With every mark kept, transcribe all of the records.
== RECORDS SUPPLIED ==
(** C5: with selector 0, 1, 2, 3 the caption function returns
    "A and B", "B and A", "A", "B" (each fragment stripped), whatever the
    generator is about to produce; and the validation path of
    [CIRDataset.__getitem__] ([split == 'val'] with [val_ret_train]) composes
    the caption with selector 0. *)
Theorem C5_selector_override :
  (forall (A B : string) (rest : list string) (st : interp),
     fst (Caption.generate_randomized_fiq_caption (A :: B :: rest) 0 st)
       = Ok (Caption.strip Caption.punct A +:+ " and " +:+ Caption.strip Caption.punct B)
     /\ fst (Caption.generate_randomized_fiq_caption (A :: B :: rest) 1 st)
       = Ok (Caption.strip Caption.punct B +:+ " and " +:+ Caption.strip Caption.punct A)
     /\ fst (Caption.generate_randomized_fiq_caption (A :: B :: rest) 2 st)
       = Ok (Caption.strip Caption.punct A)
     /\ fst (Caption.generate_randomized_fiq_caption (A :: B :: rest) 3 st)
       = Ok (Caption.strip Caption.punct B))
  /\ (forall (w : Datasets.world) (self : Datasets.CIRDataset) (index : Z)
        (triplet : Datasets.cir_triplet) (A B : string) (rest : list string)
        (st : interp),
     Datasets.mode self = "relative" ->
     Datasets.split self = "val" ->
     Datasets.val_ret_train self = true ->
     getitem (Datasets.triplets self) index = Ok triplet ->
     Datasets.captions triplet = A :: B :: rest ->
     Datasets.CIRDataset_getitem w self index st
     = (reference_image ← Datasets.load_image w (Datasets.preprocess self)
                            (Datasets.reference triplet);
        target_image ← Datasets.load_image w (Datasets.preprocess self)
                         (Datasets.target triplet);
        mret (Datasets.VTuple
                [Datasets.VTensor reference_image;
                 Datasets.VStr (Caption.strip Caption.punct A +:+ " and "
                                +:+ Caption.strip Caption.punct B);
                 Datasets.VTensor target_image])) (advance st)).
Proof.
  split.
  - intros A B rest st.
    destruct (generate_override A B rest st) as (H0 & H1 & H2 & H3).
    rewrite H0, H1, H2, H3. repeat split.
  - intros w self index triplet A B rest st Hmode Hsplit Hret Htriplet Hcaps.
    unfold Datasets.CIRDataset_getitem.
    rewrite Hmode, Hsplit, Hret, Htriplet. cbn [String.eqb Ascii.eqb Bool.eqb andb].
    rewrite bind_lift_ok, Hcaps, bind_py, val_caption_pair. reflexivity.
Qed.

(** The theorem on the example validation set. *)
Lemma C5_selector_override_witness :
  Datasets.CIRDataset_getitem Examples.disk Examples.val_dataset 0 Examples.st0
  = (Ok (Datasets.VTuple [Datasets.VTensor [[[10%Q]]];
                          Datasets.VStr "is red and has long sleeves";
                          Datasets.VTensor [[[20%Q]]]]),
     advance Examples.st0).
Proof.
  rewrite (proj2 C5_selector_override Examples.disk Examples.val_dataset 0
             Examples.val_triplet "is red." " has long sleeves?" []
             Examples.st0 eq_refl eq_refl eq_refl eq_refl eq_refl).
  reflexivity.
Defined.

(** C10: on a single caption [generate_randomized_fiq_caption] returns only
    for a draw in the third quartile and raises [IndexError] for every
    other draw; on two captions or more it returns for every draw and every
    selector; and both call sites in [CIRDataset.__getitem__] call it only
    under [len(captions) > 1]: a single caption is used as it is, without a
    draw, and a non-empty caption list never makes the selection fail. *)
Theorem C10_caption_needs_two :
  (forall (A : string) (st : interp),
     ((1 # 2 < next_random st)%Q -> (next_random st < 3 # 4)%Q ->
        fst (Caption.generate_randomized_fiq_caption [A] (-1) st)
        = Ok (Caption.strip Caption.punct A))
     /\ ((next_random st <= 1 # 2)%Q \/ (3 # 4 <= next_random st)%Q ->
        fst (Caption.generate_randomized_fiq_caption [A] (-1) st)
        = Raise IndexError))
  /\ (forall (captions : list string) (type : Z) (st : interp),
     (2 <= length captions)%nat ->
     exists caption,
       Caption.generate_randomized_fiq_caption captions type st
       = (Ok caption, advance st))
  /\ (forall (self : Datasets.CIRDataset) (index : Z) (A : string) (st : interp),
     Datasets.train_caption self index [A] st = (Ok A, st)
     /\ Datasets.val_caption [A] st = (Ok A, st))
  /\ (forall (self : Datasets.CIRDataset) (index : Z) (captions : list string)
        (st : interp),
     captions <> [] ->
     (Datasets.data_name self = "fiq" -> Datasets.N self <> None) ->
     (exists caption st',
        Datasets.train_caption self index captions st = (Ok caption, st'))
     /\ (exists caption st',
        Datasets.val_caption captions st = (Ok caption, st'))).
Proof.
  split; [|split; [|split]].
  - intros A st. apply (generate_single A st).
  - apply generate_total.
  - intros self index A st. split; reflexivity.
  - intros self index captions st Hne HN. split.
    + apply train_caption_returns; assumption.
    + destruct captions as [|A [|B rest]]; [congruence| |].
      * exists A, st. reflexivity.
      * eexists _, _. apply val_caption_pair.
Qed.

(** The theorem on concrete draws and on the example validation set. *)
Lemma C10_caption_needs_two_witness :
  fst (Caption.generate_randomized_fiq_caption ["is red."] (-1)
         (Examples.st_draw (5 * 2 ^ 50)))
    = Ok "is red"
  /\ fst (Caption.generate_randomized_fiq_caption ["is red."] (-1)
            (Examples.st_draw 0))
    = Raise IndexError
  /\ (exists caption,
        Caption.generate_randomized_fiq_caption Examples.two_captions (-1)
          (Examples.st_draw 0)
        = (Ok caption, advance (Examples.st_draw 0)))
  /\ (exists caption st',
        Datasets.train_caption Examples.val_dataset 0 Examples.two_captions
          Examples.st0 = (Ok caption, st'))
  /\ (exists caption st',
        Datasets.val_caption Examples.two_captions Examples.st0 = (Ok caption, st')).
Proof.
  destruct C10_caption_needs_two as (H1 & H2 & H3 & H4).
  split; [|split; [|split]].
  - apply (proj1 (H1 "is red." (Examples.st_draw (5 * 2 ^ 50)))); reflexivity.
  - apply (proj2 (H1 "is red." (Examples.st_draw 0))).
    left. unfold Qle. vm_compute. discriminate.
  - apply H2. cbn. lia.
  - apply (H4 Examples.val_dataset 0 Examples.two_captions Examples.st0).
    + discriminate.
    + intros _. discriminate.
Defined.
===
### ANSWER
(** C5: with selector 0, 1, 2, 3 the caption function returns
    "A and B", "B and A", "A", "B" (each fragment stripped), whatever the
    generator is about to produce; and the validation path of
    [CIRDataset.__getitem__] ([split == 'val'] with [val_ret_train]) composes
    the caption with selector 0. *)
Theorem C5_selector_override :
  (forall (A B : string) (rest : list string) (st : interp),
     fst (Caption.generate_randomized_fiq_caption (A :: B :: rest) 0 st)
       = Ok (Caption.strip Caption.punct A +:+ " and " +:+ Caption.strip Caption.punct B)
     /\ fst (Caption.generate_randomized_fiq_caption (A :: B :: rest) 1 st)
       = Ok (Caption.strip Caption.punct B +:+ " and " +:+ Caption.strip Caption.punct A)
     /\ fst (Caption.generate_randomized_fiq_caption (A :: B :: rest) 2 st)
       = Ok (Caption.strip Caption.punct A)
     /\ fst (Caption.generate_randomized_fiq_caption (A :: B :: rest) 3 st)
       = Ok (Caption.strip Caption.punct B))
  /\ (forall (w : Datasets.world) (self : Datasets.CIRDataset) (index : Z)
        (triplet : Datasets.cir_triplet) (A B : string) (rest : list string)
        (st : interp),
     Datasets.mode self = "relative" ->
     Datasets.split self = "val" ->
     Datasets.val_ret_train self = true ->
     getitem (Datasets.triplets self) index = Ok triplet ->
     Datasets.captions triplet = A :: B :: rest ->
     Datasets.CIRDataset_getitem w self index st
     = (reference_image ← Datasets.load_image w (Datasets.preprocess self)
                            (Datasets.reference triplet);
        target_image ← Datasets.load_image w (Datasets.preprocess self)
                         (Datasets.target triplet);
        mret (Datasets.VTuple
                [Datasets.VTensor reference_image;
                 Datasets.VStr (Caption.strip Caption.punct A +:+ " and "
                                +:+ Caption.strip Caption.punct B);
                 Datasets.VTensor target_image])) (advance st)).
Proof.
  split.
  - intros A B rest st.
    destruct (generate_override A B rest st) as (H0 & H1 & H2 & H3).
    rewrite H0, H1, H2, H3. repeat split.
  - intros w self index triplet A B rest st Hmode Hsplit Hret Htriplet Hcaps.
    unfold Datasets.CIRDataset_getitem.
    rewrite Hmode, Hsplit, Hret, Htriplet. cbn [String.eqb Ascii.eqb Bool.eqb andb].
    rewrite bind_lift_ok, Hcaps, bind_py, val_caption_pair. reflexivity.
Qed.

(** The theorem on the example validation set. *)
Lemma C5_selector_override_witness :
  Datasets.CIRDataset_getitem Examples.disk Examples.val_dataset 0 Examples.st0
  = (Ok (Datasets.VTuple [Datasets.VTensor [[[10%Q]]];
                          Datasets.VStr "is red and has long sleeves";
                          Datasets.VTensor [[[20%Q]]]]),
     advance Examples.st0).
Proof.
  rewrite (proj2 C5_selector_override Examples.disk Examples.val_dataset 0
             Examples.val_triplet "is red." " has long sleeves?" []
             Examples.st0 eq_refl eq_refl eq_refl eq_refl eq_refl).
  reflexivity.
Defined.

(** C10: on a single caption [generate_randomized_fiq_caption] returns only
    for a draw in the third quartile and raises [IndexError] for every
    other draw; on two captions or more it returns for every draw and every
    selector; and both call sites in [CIRDataset.__getitem__] call it only
    under [len(captions) > 1]: a single caption is used as it is, without a
    draw, and a non-empty caption list never makes the selection fail. *)
Theorem C10_caption_needs_two :
  (forall (A : string) (st : interp),
     ((1 # 2 < next_random st)%Q -> (next_random st < 3 # 4)%Q ->
        fst (Caption.generate_randomized_fiq_caption [A] (-1) st)
        = Ok (Caption.strip Caption.punct A))
     /\ ((next_random st <= 1 # 2)%Q \/ (3 # 4 <= next_random st)%Q ->
        fst (Caption.generate_randomized_fiq_caption [A] (-1) st)
        = Raise IndexError))
  /\ (forall (captions : list string) (type : Z) (st : interp),
     (2 <= length captions)%nat ->
     exists caption,
       Caption.generate_randomized_fiq_caption captions type st
       = (Ok caption, advance st))
  /\ (forall (self : Datasets.CIRDataset) (index : Z) (A : string) (st : interp),
     Datasets.train_caption self index [A] st = (Ok A, st)
     /\ Datasets.val_caption [A] st = (Ok A, st))
  /\ (forall (self : Datasets.CIRDataset) (index : Z) (captions : list string)
        (st : interp),
     captions <> [] ->
     (Datasets.data_name self = "fiq" -> Datasets.N self <> None) ->
     (exists caption st',
        Datasets.train_caption self index captions st = (Ok caption, st'))
     /\ (exists caption st',
        Datasets.val_caption captions st = (Ok caption, st'))).
Proof.
  split; [|split; [|split]].
  - intros A st. apply (generate_single A st).
  - apply generate_total.
  - intros self index A st. split; reflexivity.
  - intros self index captions st Hne HN. split.
    + apply train_caption_returns; assumption.
    + destruct captions as [|A [|B rest]]; [congruence| |].
      * exists A, st. reflexivity.
      * eexists _, _. apply val_caption_pair.
Qed.

(** The theorem on concrete draws and on the example validation set. *)
Lemma C10_caption_needs_two_witness :
  fst (Caption.generate_randomized_fiq_caption ["is red."] (-1)
         (Examples.st_draw (5 * 2 ^ 50)))
    = Ok "is red"
  /\ fst (Caption.generate_randomized_fiq_caption ["is red."] (-1)
            (Examples.st_draw 0))
    = Raise IndexError
  /\ (exists caption,
        Caption.generate_randomized_fiq_caption Examples.two_captions (-1)
          (Examples.st_draw 0)
        = (Ok caption, advance (Examples.st_draw 0)))
  /\ (exists caption st',
        Datasets.train_caption Examples.val_dataset 0 Examples.two_captions
          Examples.st0 = (Ok caption, st'))
  /\ (exists caption st',
        Datasets.val_caption Examples.two_captions Examples.st0 = (Ok caption, st')).
Proof.
  destruct C10_caption_needs_two as (H1 & H2 & H3 & H4).
  split; [|split; [|split]].
  - apply (proj1 (H1 "is red." (Examples.st_draw (5 * 2 ^ 50)))); reflexivity.
  - apply (proj2 (H1 "is red." (Examples.st_draw 0))).
    left. unfold Qle. vm_compute. discriminate.
  - apply H2. cbn. lia.
  - apply (H4 Examples.val_dataset 0 Examples.two_captions Examples.st0).
    + discriminate.
    + intros _. discriminate.
Defined.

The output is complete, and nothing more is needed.